» **Exercise brief**:
In the records below, take the line containing "(** A row of [assignees]" and every line following it, and write them out exactly.

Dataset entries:
---*---

(** * Patent Innovation Radar: ingestion and embedding synchronisation

    A shallow embedding of the ingestion client and loader
    ([services/api/ingest.py]) and of the three writers of the vector
    index ([scripts/generate_embeddings.py], [ml/models/ml_services.py],
    [scripts/populate_qdrant.py]), with the properties of the
    specification stated and settled against them. *)

From Stdlib Require Import ZArith QArith Qround Lqa Lia List Bool DecimalString.
From stdpp Require Import base option list gmap strings countable sorting.

Local Open Scope Z_scope.

(* ===================================================================== *)
(** ** JSON documents, as the Python values the code inspects *)
(* ===================================================================== *)

Module Json.

#[local] Unset Elimination Schemes.

(** A value decoded by [response.json()]: [None], [bool], [int], [str],
    [list], [dict].  Numbers are integers; a dict keeps its items in
    order. *)
Inductive json : Type :=
| JNull
| JBool (b : bool)
| JNum (n : Z)
| JStr (s : string)
| JList (items : list json)
| JObj (fields : list (string * json)).

#[local] Set Elimination Schemes.

(** Python truthiness, as tested by [if not x] and [x or y]. *)
Definition truthy (v : json) : bool :=
  match v with
  | JNull => false
  | JBool b => b
  | JNum n => negb (n =? 0)
  | JStr s => negb (String.eqb s "")
  | JList items => match items with [] => false | _ => true end
  | JObj fields => match fields with [] => false | _ => true end
  end.

(** [isinstance(x, list)]. *)
Definition is_list (v : json) : bool :=
  match v with JList _ => true | _ => false end.

(** [d.get(k, default)] on a dict given by its items. *)
Fixpoint get_default (d : list (string * json)) (k : string) (dflt : json) : json :=
  match d with
  | [] => dflt
  | (k', v) :: rest => if String.eqb k' k then v else get_default rest k dflt
  end.

(** [d.get(k)]: [None] when the key is absent. *)
Definition get (d : list (string * json)) (k : string) : json :=
  get_default d k JNull.

(** [x or y]. *)
Definition py_or (x y : json) : json := if truthy x then x else y.

(** Structural equality is decidable. *)
Fixpoint json_eqb (x y : json) {struct x} : bool :=
  match x, y with
  | JNull, JNull => true
  | JBool a, JBool b => Bool.eqb a b
  | JNum a, JNum b => a =? b
  | JStr a, JStr b => String.eqb a b
  | JList xs, JList ys =>
      (fix go (xs ys : list json) {struct xs} : bool :=
         match xs, ys with
         | [], [] => true
         | x :: xs', y :: ys' => json_eqb x y && go xs' ys'
         | _, _ => false
         end) xs ys
  | JObj xs, JObj ys =>
      (fix go (xs ys : list (string * json)) {struct xs} : bool :=
         match xs, ys with
         | [], [] => true
         | (k, x) :: xs', (k', y) :: ys' =>
             String.eqb k k' && json_eqb x y && go xs' ys'
         | _, _ => false
         end) xs ys
  | _, _ => false
  end.

(** Induction over nested documents. *)
Section json_ind_nested.
Variable P : json -> Prop.
Hypothesis Hnull : P JNull.
Hypothesis Hbool : forall b, P (JBool b).
Hypothesis Hnum : forall n, P (JNum n).
Hypothesis Hstr : forall s, P (JStr s).
Hypothesis Hlist : forall items, Forall P items -> P (JList items).
Hypothesis Hobj : forall fields, Forall (fun kv => P (snd kv)) fields -> P (JObj fields).

Fixpoint json_nested_ind (v : json) : P v :=
  match v with
  | JNull => Hnull
  | JBool b => Hbool b
  | JNum n => Hnum n
  | JStr s => Hstr s
  | JList items =>
      Hlist items
        ((fix go (l : list json) : Forall P l :=
            match l with
            | [] => @List.Forall_nil _ P
            | x :: l' => @List.Forall_cons _ P x l' (json_nested_ind x) (go l')
            end) items)
  | JObj fields =>
      Hobj fields
        ((fix go (l : list (string * json)) : Forall (fun kv => P (snd kv)) l :=
            match l with
            | [] => @List.Forall_nil _ _
            | kv :: l' => @List.Forall_cons _ _ kv l' (json_nested_ind (snd kv)) (go l')
            end) fields)
  end.
End json_ind_nested.

Lemma json_eqb_eq (x y : json) : json_eqb x y = true <-> x = y.
Proof.
  revert y. induction x as [| b | n | s | items IH | fields IH] using json_nested_ind;
    intros y; destruct y as [| b' | n' | s' | items' | fields']; simpl;
    try (split; [discriminate | discriminate]); try (split; reflexivity).
  - rewrite Bool.eqb_true_iff. split; congruence.
  - rewrite Z.eqb_eq. split; congruence.
  - rewrite String.eqb_eq. split; congruence.
  - revert items'. induction IH as [| x xs Hx _ IHxs]; intros [| y ys].
    + split; reflexivity.
    + split; discriminate.
    + split; discriminate.
    + rewrite andb_true_iff, Hx, IHxs. split.
      * intros [-> H]. congruence.
      * intros H. injection H as -> ->. split; reflexivity.
  - revert fields'. induction IH as [| [k x] xs Hx _ IHxs]; intros [| [k' y] ys].
    + split; reflexivity.
    + split; discriminate.
    + split; discriminate.
    + simpl in Hx. rewrite !andb_true_iff, String.eqb_eq, Hx, IHxs. split.
      * intros [[-> ->] H]. congruence.
      * intros H. injection H as -> -> ->. repeat split; reflexivity.
Qed.

#[export] Instance json_eq_dec : EqDecision json.
Proof.
  intros x y. destruct (json_eqb x y) eqn:E.
  - left. apply json_eqb_eq, E.
  - right. intros H. apply json_eqb_eq in H. congruence.
Defined.

(** Documents are countable, so they can key the tables of the store. *)
Definition leaf : Type := (bool + Z + string)%type.

Fixpoint to_tree (v : json) : gen_tree leaf :=
  match v with
  | JNull => GenNode 0 []
  | JBool b => GenLeaf (inl (inl b))
  | JNum n => GenLeaf (inl (inr n))
  | JStr s => GenLeaf (inr s)
  | JList items => GenNode 1 (List.map to_tree items)
  | JObj fields =>
      GenNode 2 (List.map (fun kv => GenNode 3 [GenLeaf (inr (fst kv)); to_tree (snd kv)]) fields)
  end.

Fixpoint of_tree (t : gen_tree leaf) : json :=
  match t with
  | GenLeaf (inl (inl b)) => JBool b
  | GenLeaf (inl (inr n)) => JNum n
  | GenLeaf (inr s) => JStr s
  | GenNode 1 ts => JList (List.map of_tree ts)
  | GenNode 2 ts =>
      JObj (List.map (fun t' =>
                        match t' with
                        | GenNode _ [GenLeaf (inr k); tv] => (k, of_tree tv)
                        | _ => (EmptyString, JNull)
                        end) ts)
  | GenNode _ _ => JNull
  end.

Lemma of_to_tree (v : json) : of_tree (to_tree v) = v.
Proof.
  induction v as [| b | n | s | items IH | fields IH] using json_nested_ind;
    simpl; try reflexivity.
  - f_equal. induction IH as [| x xs Hx _ IHxs]; simpl; [reflexivity |].
    now rewrite Hx, IHxs.
  - f_equal. induction IH as [| [k x] xs Hx _ IHxs]; simpl; [reflexivity |].
    simpl in Hx. now rewrite Hx, IHxs.
Qed.

#[export] Instance json_countable : Countable json :=
  inj_countable' to_tree of_tree of_to_tree.

End Json.

(* ===================================================================== *)
(** ** The relational store and its transactions *)
(* ===================================================================== *)

Module Db.
Import Json.

(** Instants and dates are seconds on one time line. *)
Abbreviation Time := Q (only parsing).

(** A row of [patents]; SQL [NULL] is [JNull] (or [None]). *)
Record PatentRow : Type := mkPatentRow {
  publication_number : json;
  publication_date : option Time;
  filing_date : option Time;
  title : json;
  abstract : json;
  num_claims : json;
  primary_cpc_code : option string;
  cpc_codes : list string;
  num_citations : Z;
  raw_data : string;
  ingested_at : Time;
  last_updated_at : option Time
}.

(** A row of [assignees] or of [inventors] (which has no [type]). *)
Record EntityRow : Type := mkEntityRow {
  ent_name : json;
  ent_type : json;
  ent_raw_data : string;
  ent_ingested_at : Time;
  ent_last_updated_at : option Time
}.

(** The tables the loader writes and the embedding scripts read.  The
    link tables are keyed by the pair of ids and carry [position]. *)
Record Store : Type := mkStore {
  patents : gmap json PatentRow;
  assignees : gmap json EntityRow;
  inventors : gmap json EntityRow;
  patent_assignees : gmap (json * json) Z;
  patent_inventors : gmap (json * json) Z
}.

Definition empty_store : Store := mkStore ∅ ∅ ∅ ∅ ∅.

---*---

» **Result of this exercise**:
(** A row of [assignees] or of [inventors] (which has no [type]). *)
Record EntityRow : Type := mkEntityRow {
  ent_name : json;
  ent_type : json;
  ent_raw_data : string;
  ent_ingested_at : Time;
  ent_last_updated_at : option Time
}.

(** The tables the loader writes and the embedding scripts read.  The
    link tables are keyed by the pair of ids and carry [position]. *)
Record Store : Type := mkStore {
  patents : gmap json PatentRow;
  assignees : gmap json EntityRow;
  inventors : gmap json EntityRow;
  patent_assignees : gmap (json * json) Z;
  patent_inventors : gmap (json * json) Z
}.

Definition empty_store : Store := mkStore ∅ ∅ ∅ ∅ ∅.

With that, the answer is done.